Senate Majority Leader Corbett came through for many homeowners in a tight pinch. Those that were worried about completing a short sale while still having a second mortgage that could come after them years later, commonly to what everyone refers to as seeking a deficiency, was not a settling thought for many sellers who found themselves with high payments and upside down property values. For many that had been forgotten by the loop-hole left by SB 931 only protecting those homeowners for their first mortgage SB 458 has now closed that loop-hole on second mortgages as well. As many homeowners during that last boom found lenders pushing them towards taking on more than what they could chew there is a hope that this will be a strike back to protect them from any further insult and injury. The bill made into the hands of the governor where it was quickly signed and rushed into law on July 15th. The anti-deficiency law to protect homeowners from their Jr. Liens (second mortgages or other) from coming after them will ride on the heels of SB 931 in this case amending civil code 580E’s current written form.

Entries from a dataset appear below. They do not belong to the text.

(* ===== verification/PlatformSpec.v ===== *)
(** * Probe and remove

    What the platform driver does to the state of the module and to what Linux
    holds for it, on every path. *)

From S2P Require Import Prelude Uapi Kernel Port Hub Object Device Transfer Backend BackendInv BackendOps Hcd HcdSpec UrbSpec Control ControlSpec ModuleSpec Config Linux Platform LifeSpec.

(** [execute E] runs the first statement, whose effect is [E]. *)
Ltac execute E := erewrite bind_eq; [ | exact E]; cbn beta iota.
Ltac execute_cbn := erewrite bind_eq; [ | reflexivity];
  cbn beta iota; unfold set_linux, set_statics; cbn [sy_kernel sy_statics sy_linux].

Lemma update_pdev_eq p f k t l pd : lx_pdevs l !! p = Some pd ->
  update_pdev p f (mk_system k t l) =
    Some (tt, mk_system k t (set_pdevs (<[p := f pd]> (lx_pdevs l)) l)).
Proof. intros Hp. unfold update_pdev, bind, load, store, sy_pdevs. cbn. rewrite Hp. cbn. by rewrite Hp. Qed.

Lemma put_pdev_twice p q q' k t m l :
  put_pdev p q' (mk_system k t (set_pdevs (<[p := q]> m) l)) = mk_system k t (set_pdevs (<[p := q']> m) l).
Proof. unfold put_pdev, on_linux, set_linux, set_pdevs. cbn. by rewrite insert_insert_eq. Qed.

Lemma load_pdev_eq p k t l pd : lx_pdevs l !! p = Some pd ->
  load_pdev p (mk_system k t l) = Some (pd, mk_system k t l).
Proof. intros Hp. unfold load, sy_pdevs. cbn. by rewrite Hp. Qed.

Lemma add_remove_id `{Countable A} (x : A) (Y : gset A) : x ∉ Y -> ({[x]} ∪ Y) ∖ {[x]} = Y.
Proof.
  intros Hx. rewrite difference_union_distr_l_L, difference_diag_L, (left_id_L ∅ _).
  apply difference_disjoint_L, disjoint_singleton_r, Hx.
Qed.

(** ** The control plane of one HCD *)

Lemma built_control k0 h v u k t l f : built k0 h v u k ->
  exists k', update_control h f (mk_system k t l) = Some (tt, mk_system k' t l) /\
    built k0 h (set_control (f (vh_control v)) v) u k'.
Proof.
  intros Hb. eexists. split; [ | by apply (built_set_hcd k0 h v u k)].
  unfold update_control. apply lift_eq. unfold bind, load, store.
  by rewrite (bt_hcd _ _ _ _ _ Hb), (bt_hcd _ _ _ _ _ Hb).
Qed.

Section control.
Context `{LinuxLaws} (L : devt_macros).

(** The device number of an instance. *)
Definition instance_devt (base instance : Z) : Z :=
  MKDEV L (MAJOR L base) (u32 (MINOR L base + instance)).

Definition control_result (t : statics) (instance : Z) (env : probe_env) : Z :=
  if negb (st_class t) then - ENODEV
  else if st_instance_count t <=? instance then - EINVAL
  else if pe_cdev_add env <? 0 then pe_cdev_add env
  else if pe_device_create env <? 0 then pe_device_create env
  else 0.

Definition with_node (devt : Z) (l : linux_side) : linux_side :=
  set_nodes ({[devt]} ∪ lx_nodes l) (set_cdevs ({[devt]} ∪ lx_cdevs l) l).
Definition active_control_of (h : hcd_ptr) (devt : Z) : virtusb_control :=
  mk_control (Some h) devt true true.

Ltac control_step Hb f k' Hb' :=
  lazymatch goal with |- context [bind _ _ (mk_system _ ?t ?l)] =>
    let E := fresh in
    destruct (built_control _ _ _ _ _ t l f Hb) as (k' & E & Hb'); execute E; clear E
  end.

Lemma control_create_spec k0 h v u k t l p instance env : built k0 h v u k ->
  let devt := instance_devt (st_base_devt t) instance in
  devt ∉ lx_cdevs l -> devt ∉ lx_nodes l ->
  exists v' k', virtusb_control_instance_create L (Some h) (Some h) (Some p) instance env (mk_system k t l) =
      Some (control_result t instance env,
            mk_system k' t (if control_result t instance env =? 0 then with_node devt l else l)) /\
    built k0 h v' u k' /\
    (control_result t instance env = 0 -> v' = set_control (active_control_of h devt) v).
Proof.
  intros Hb devt Hc Hno. unfold virtusb_control_instance_create, control_result. execute_cbn. cbn [sy_statics].
  destruct (st_class t); cbn [negb]; [ | by exists v, k].
  destruct (st_instance_count t <=? instance); [by exists v, k | ].
  control_step Hb (fun _ : virtusb_control => zero_control) k1 Hb1.
  control_step Hb1 (set_ct_hcd (Some h)) k2 Hb2.
  control_step Hb2 (set_ct_devt devt) k3 Hb3.
  execute (cdev_add_run devt (pe_cdev_add env) (mk_system k3 t l) Hc).
  destruct (pe_cdev_add env <? 0) eqn:E1; [rewrite E1 | cbn [Z.ltb Z.compare]].
  { unfold clear_control.
    control_step Hb3 (set_ct_hcd None) k4 Hb4. control_step Hb4 (set_ct_devt 0) k5 Hb5.
    eexists _, k5. apply Z.ltb_lt in E1. destruct (Z.eqb_spec (pe_cdev_add env) 0); [lia | ].
    by split_and!; [ | exact Hb5 | ]. }
  execute (device_create_run devt (pe_device_create env)
    (mk_system k3 t (set_cdevs ({[devt]} ∪ lx_cdevs l) l)) Hno).
  destruct (pe_device_create env <? 0) eqn:E2.
  { control_step Hb3 (set_ct_device false) k4 Hb4.
    execute (cdev_del_run devt (mk_system k4 t (set_cdevs ({[devt]} ∪ lx_cdevs l) l)) ltac:(set_solver)).
    unfold clear_control, on_linux, set_linux. cbn [sy_kernel sy_statics sy_linux].
    control_step Hb4 (set_ct_hcd None) k5 Hb5. control_step Hb5 (set_ct_devt 0) k6 Hb6.
    eexists _, k6. apply Z.ltb_lt in E2. destruct (Z.eqb_spec (pe_device_create env) 0); [lia | ].
    split_and!; [ | exact Hb6 | done]. cbn. rewrite (add_remove_id _ _ Hc). by destruct l. }
  unfold on_linux, set_linux. cbn [sy_kernel sy_statics sy_linux].
  control_step Hb3 (set_ct_device true) k4 Hb4. control_step Hb4 (set_ct_active true) k5 Hb5.
  eexists _, k5. split_and!; [done | exact Hb5 | ]. by destruct v.
Qed.
End control.

(** ** The USB core *)

Section usb_core.
Context `{LinuxLaws} (k0 : kernel) (h : hcd_ptr) (v : virtusb_hcd) (u : usb_hcd).
Context (k : kernel) (t : statics) (l : linux_side) (Hb : built k0 h v u k).

Lemma built_as_it_is : exists r, built k0 h v (set_uh_root_hub r u) k.
Proof. exists (uh_root_hub u). by destruct u. Qed.

Lemma built_root_hub r k' w : k_usb_hcds k' !! h = Some w -> uh_root_hub w = r ->
  (exists r', built k0 h v (set_uh_root_hub r' u) k') -> built k0 h v (set_uh_root_hub r u) k'.
Proof.
  intros Hw <- [r' Hb']. rewrite (bt_usb _ _ _ _ _ Hb') in Hw. by injection Hw as <-.
Qed.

Many will rejoice but few with experience will really know what this means. When ever there is an action there is a reaction and in this business it is not always equal. Unintended consequences of this new law is that now second mortgages have become very sensitive to the whole nature of settling their debts. For example where as before a second mortgage could settle with their clients outside of the closing such as a cash settlement or a promissory note that no longer is an option. Therefore there are going to be, according to current standards and practices, a lot of stalled short sales where first mortgage liens will not be allowing amounts to go to second mortgages which they are requiring in order to release their lien. We see that in the months to come there is going to be a good bit of pushing and shoving between lien holders till a new game plan is set in place. For right now it seems that there is going to be a 6% or 6K rule mimicking that of HAFA’s though many clients may not be participating in the HAFA process at all. One of such banks is Bank of America who has seemingly applied the rule to just about all their loans.
Certain states such as Texas have enjoyed the luxury of anti-deficiency law but many will attest to the difficulties found in such states where the first and second mortgage cannot come to an agreement.